» **TASK OBJECTIVE**: Looking through the data below, work out how many lines have the word "first". Reply with that number only.

Stored data:
* * * * *

(* ===== verification/LeaderboardPage.v ===== *)
(** * LeaderboardPage: the rest of the Leaderboard page and its reloads

    [Board] models the rows of the main board.  This file models the rest
    of what [Leaderboard] renders (src/Leaderboard.tsx, lines 231-627):
    - the four stat cards;
    - the Refresh control;
    - the content of each of the four tabs.
    It also models when the page reloads.  [useEffect] (lines 45-49) runs
    [loadLeaderboard] on mount and again whenever [activeTab] or
    [timeframe] changes.  A 30-second interval also reloads it, and so
    does the Refresh button, which is disabled while [loading].  Nothing
    cancels a load in flight, and every answer sets the rows and ends
    [loading].  A [Page] keeps the component state and the number of
    loads in flight.  The interval is an event that may occur at any
    time: a tab change restarts it, which only shifts when it fires. *)

From stdpp Require Import base list strings pretty.
From Stdlib Require Import Ascii ZArith QArith Qround Lia.
From S2P Require Import Prelude KvStore Server ServerProps Api Board.

Module LeaderboardPage.
Import Server ServerProps Api Board.

Local Open Scope Z_scope.

(** ** The stat cards and the controls (lines 233-327) *)

(** The profile object has no [rank] field, so [userProfile?.rank || 6]
    (line 243) is always 6. *)
Definition rank_card (userProfile : option ProfileUpdate) : Z := 6.

(** The four cards: rank, weekly XP, active users, competition. *)
Definition stat_cards (userProfile : option ProfileUpdate) : Z * Z * string * string :=
  (rank_card userProfile, 720, "2,847", "Weekly").

(** [disabled={loading}] of the Refresh button (line 320). *)
Definition refresh_enabled (s : BoardState) : bool := negb (loading s).

(** ** The tabs (lines 329-625) *)

Inductive BoardTab := TOverall | TWeekly | TCategories | TAchievements.

Definition board_tab (t : string) : option BoardTab :=
  if bool_decide (t = "overall") then Some TOverall
  else if bool_decide (t = "weekly") then Some TWeekly
  else if bool_decide (t = "categories") then Some TCategories
  else if bool_decide (t = "achievements") then Some TAchievements
  else None.

(** A numbered line of a list: [index + 1], a name and two texts. *)
Definition Line : Type := Z * string * string * string.

(** [weeklyLeaders.map] of the weekly tab (lines 424-440). *)
Definition weekly_lines : list Line :=
  imap (fun i l => (Z.of_nat i + 1, wl_name l, wl_change l, "+" +:+ pretty (wl_weeklyXP l) +:+ " XP"))
    weeklyLeaders.

(** The two bars of the weekly challenge (lines 455-468). *)
Definition challenge_bars : list (string * string * Q) := [
  ("Complete 10,000 lessons collectively", "7,245 / 10,000", 7245 # 100);
  ("Save ₹1,00,000 collectively", "₹68,500 / ₹1,00,000", 685 # 10)]%Q.

(** [categoryLeaders[k]]. *)
Definition category (k : string) : list (string * Z * Z) :=
  default [] (snd <$> List.find (fun c => bool_decide (c.1 = k)) categoryLeaders).

(** The three lists of the categories tab (lines 490-557). *)
Definition learning_lines : list Line :=
  imap (fun i l => (Z.of_nat i + 1, l.1.1, pretty l.1.2, "+" +:+ pretty l.2 +:+ " pts"))
    (category "learning").

Definition eco_lines : list Line :=
  imap (fun i l => (Z.of_nat i + 1, l.1.1, pretty l.1.2, pretty l.2 +:+ "kg CO₂"))
    (category "eco").

(** [₹{(leader.savedAmount / 1000).toFixed(0)}k] (line 553). *)
Definition savings_lines : list Line :=
  imap (fun i l => (Z.of_nat i + 1, l.1.1, "₹" +:+ toFixed0 (inject_Z l.1.2 / 1000) +:+ "k",
                    pretty l.2 +:+ "% rate"))
    (category "savings").

(** The cards of the achievements tab (lines 574-590): title,
    description, colour and rarity. *)
Definition achievement_cards : list (string * string * string * string) :=
  (fun a => (a.1.1, a.1.2, getRarityColor a.2, a.2)) <$> achievements.

(** The three bars of "Your Achievement Progress" (lines 601-622). *)
Definition progress_bars (userProfile : option ProfileUpdate) : list (string * string * Q) := [
  ("Streak Master (30 days)", pretty (num_or (userProfile ≫= u_streak_days) 12) +:+ "/30",
   streak_master_bar userProfile);
  ("Quiz Master (10 perfect scores)", "6/10", 60%Q);
  ("Eco Champion (100kg CO₂ saved)", "45/100", 45%Q)].

Inductive TabContent :=
| OverallContent (rows : list RowView)
| WeeklyContent (leaders : list Line) (bars : list (string * string * Q))
| CategoriesContent (learning eco savings : list Line)
| AchievementsContent (cards : list (string * string * string * string))
    (bars : list (string * string * Q)).

(** The [TabsContent] of the active tab. *)
Definition tab_content (userProfile : option ProfileUpdate) (s : BoardState) : option TabContent :=
  match board_tab (activeTab s) with
  | Some TOverall => Some (OverallContent (board_view s))
  | Some TWeekly => Some (WeeklyContent weekly_lines challenge_bars)
  | Some TCategories => Some (CategoriesContent learning_lines eco_lines savings_lines)
  | Some TAchievements => Some (AchievementsContent achievement_cards (progress_bars userProfile))
  | None => None
  end.

(** ** Loads and answers *)

Record Page := mkPage { pg_board : BoardState; pg_inflight : nat }.

Inductive PageEvent :=
| SelectTab (t : string)              (** [onValueChange={setActiveTab}], line 329 *)
| TypeSearch (q : string)             (** the search input, line 316 *)
| ClickRefresh                        (** [onClick={loadLeaderboard}], line 320 *)
| IntervalFires                       (** [setInterval(loadLeaderboard, 30000)], line 47 *)
| Answer (r : ApiResult) (now : string).  (** a load in flight answered at [now] *)

Definition set_tab (t : string) (s : BoardState) : BoardState :=
  mkBoardState (leaderboardData s) (loading s) t (searchQuery s) (timeframe s) (lastUpdated s).
Definition set_search (q : string) (s : BoardState) : BoardState :=
  mkBoardState (leaderboardData s) (loading s) (activeTab s) q (timeframe s) (lastUpdated s).

Section Flow.
(** The profile object [App] passes, the same while the page is shown. *)
Variable userProfile : option ProfileUpdate.

(** [loadLeaderboard()] up to its [await]: one more load in flight. *)
Definition start_load (p : Page) : Page :=
  mkPage (loadLeaderboard_start (pg_board p)).1 (S (pg_inflight p)).

(** The first render and its effect (lines 38-49). *)
Definition page_mount (now : string) : Page := start_load (mkPage (initial_board_state now) 0).

(** One event.  A new [activeTab] re-runs the effect; setting the same
    value does not re-render. *)
Definition page_step (p : Page) (ev : PageEvent) : option Page :=
  let b := pg_board p in
  match ev with
  | SelectTab t =>
      if bool_decide (t = activeTab b) then Some p
      else Some (start_load (mkPage (set_tab t b) (pg_inflight p)))
  | TypeSearch q => Some (mkPage (set_search q b) (pg_inflight p))
  | ClickRefresh => if refresh_enabled b then Some (start_load p) else None
  | IntervalFires => Some (start_load p)
  | Answer r now =>
      match pg_inflight p with
      | O => None
      | S n => Some (mkPage (loadLeaderboard_done userProfile now r b) n)
      end
  end.

Fixpoint page_run (p : Page) (evs : list PageEvent) : option Page :=
  match evs with
  | [] => Some p
  | ev :: evs' => p' ← page_step p ev; page_run p' evs'
  end.

(** While the spinner turns, a load is in flight. *)
Definition page_ok (p : Page) : Prop := loading (pg_board p) = true -> (0 < pg_inflight p)%nat.

Lemma page_step_ok p ev p' : page_ok p -> page_step p ev = Some p' -> page_ok p'.
Proof.
  unfold page_ok, page_step, start_load. intros Hp Hs.
  destruct ev as [t|q| | |r now]; repeat case_match; simplify_eq; simpl; try lia; auto.
  destruct r; simpl; discriminate.
Qed.

Lemma page_run_ok p evs p' : page_ok p -> page_run p evs = Some p' -> page_ok p'.
Proof.
  revert p. induction evs as [|ev evs IH]; intros p Hp Hr; simpl in Hr; [by simplify_eq|].
  destruct (page_step p ev) as [p1|] eqn:Hs; [|discriminate].
  exact (IH p1 (page_step_ok p ev p1 Hp Hs) Hr).
Qed.

Lemma page_mount_ok now : page_ok (page_mount now).
Proof. intros _. simpl. lia. Qed.

End Flow.

Section Race.
Context {St : Type} `{KvStoreLaws KvValue St}.

(** The ranking of the stored profiles, as [GET /leaderboard] sends it. *)
Definition server_ranking (st : St) : list Row :=
  server_row <$> leaderboard (omap as_profile (kv_getByPrefix "profile:" st)).

(** C7: Loads are not ordered.  Take a page reached from the mount,
    with a load in flight, and switch to another tab.  This starts a
    second load.  The first answer to arrive ends [loading] and enables
    Refresh, although a load is still in flight.  The answer that
    arrives last then sets the rows, even when it was served from an
    older store.  The rows shown are the ranking of the last answer's
    store. *)
Theorem leaderboard_last_answer_wins userProfile now0 evs p t anon env sess (st1 st2 : St) now1 now2 :
  page_run userProfile (page_mount now0) evs = Some p -> loading (pg_board p) = true ->
  t <> activeTab (pg_board p) ->
  exists p1 p2 p3,
    page_step userProfile p (SelectTab t) = Some p1 /\ pg_inflight p1 = S (pg_inflight p) /\
    page_step userProfile p1 (Answer (call anon env sess getLeaderboard st2).2 now2) = Some p2 /\
    refresh_enabled (pg_board p2) = true /\ (0 < pg_inflight p2)%nat /\
    page_step userProfile p2 (Answer (call anon env sess getLeaderboard st1).2 now1) = Some p3 /\
    leaderboardData (pg_board p3) = server_ranking st1 /\ lastUpdated (pg_board p3) = now1.
Proof.
  intros Hrun Hl Ht.
  pose proof (page_run_ok _ _ _ _ (page_mount_ok now0) Hrun Hl) as Hn.
  destruct p as [b n]; simpl in *.
  destruct n as [|n]; [lia|].
  eexists _, _, _. simpl. rewrite bool_decide_eq_false_2 by done. split; [reflexivity|]. split; [reflexivity|].
  split; [reflexivity|]. split; [reflexivity|]. split; [simpl; lia|].
  split; [reflexivity|]. split; reflexivity.
Qed.

End Race.

(** Witness of C7: right after the mount, switching to the weekly tab. *)
Lemma leaderboard_last_answer_wins_witness :
  exists p1 p2 p3,
    page_step None (page_mount "t0") (SelectTab "weekly") = Some p1 /\
    pg_inflight p1 = S (pg_inflight (page_mount "t0")) /\
    page_step None p1 (Answer (call "anon-key" (demo_env "t9" "u9") None getLeaderboard demo_store).2 "t2")
      = Some p2 /\
    refresh_enabled (pg_board p2) = true /\ (0 < pg_inflight p2)%nat /\
    page_step None p2 (Answer (call "anon-key" (demo_env "t9" "u9") None getLeaderboard (∅ : Store)).2 "t1")
      = Some p3 /\
    leaderboardData (pg_board p3) = server_ranking (∅ : Store) /\ lastUpdated (pg_board p3) = "t1".
Proof.
  apply (leaderboard_last_answer_wins None "t0" [] (page_mount "t0") "weekly" "anon-key" (demo_env "t9" "u9")
           None (∅ : Store) demo_store "t1" "t2"); [reflexivity|reflexivity|discriminate].
Defined.

End LeaderboardPage.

* * * * *

» **REPLY TO THE EXERCISE**: 2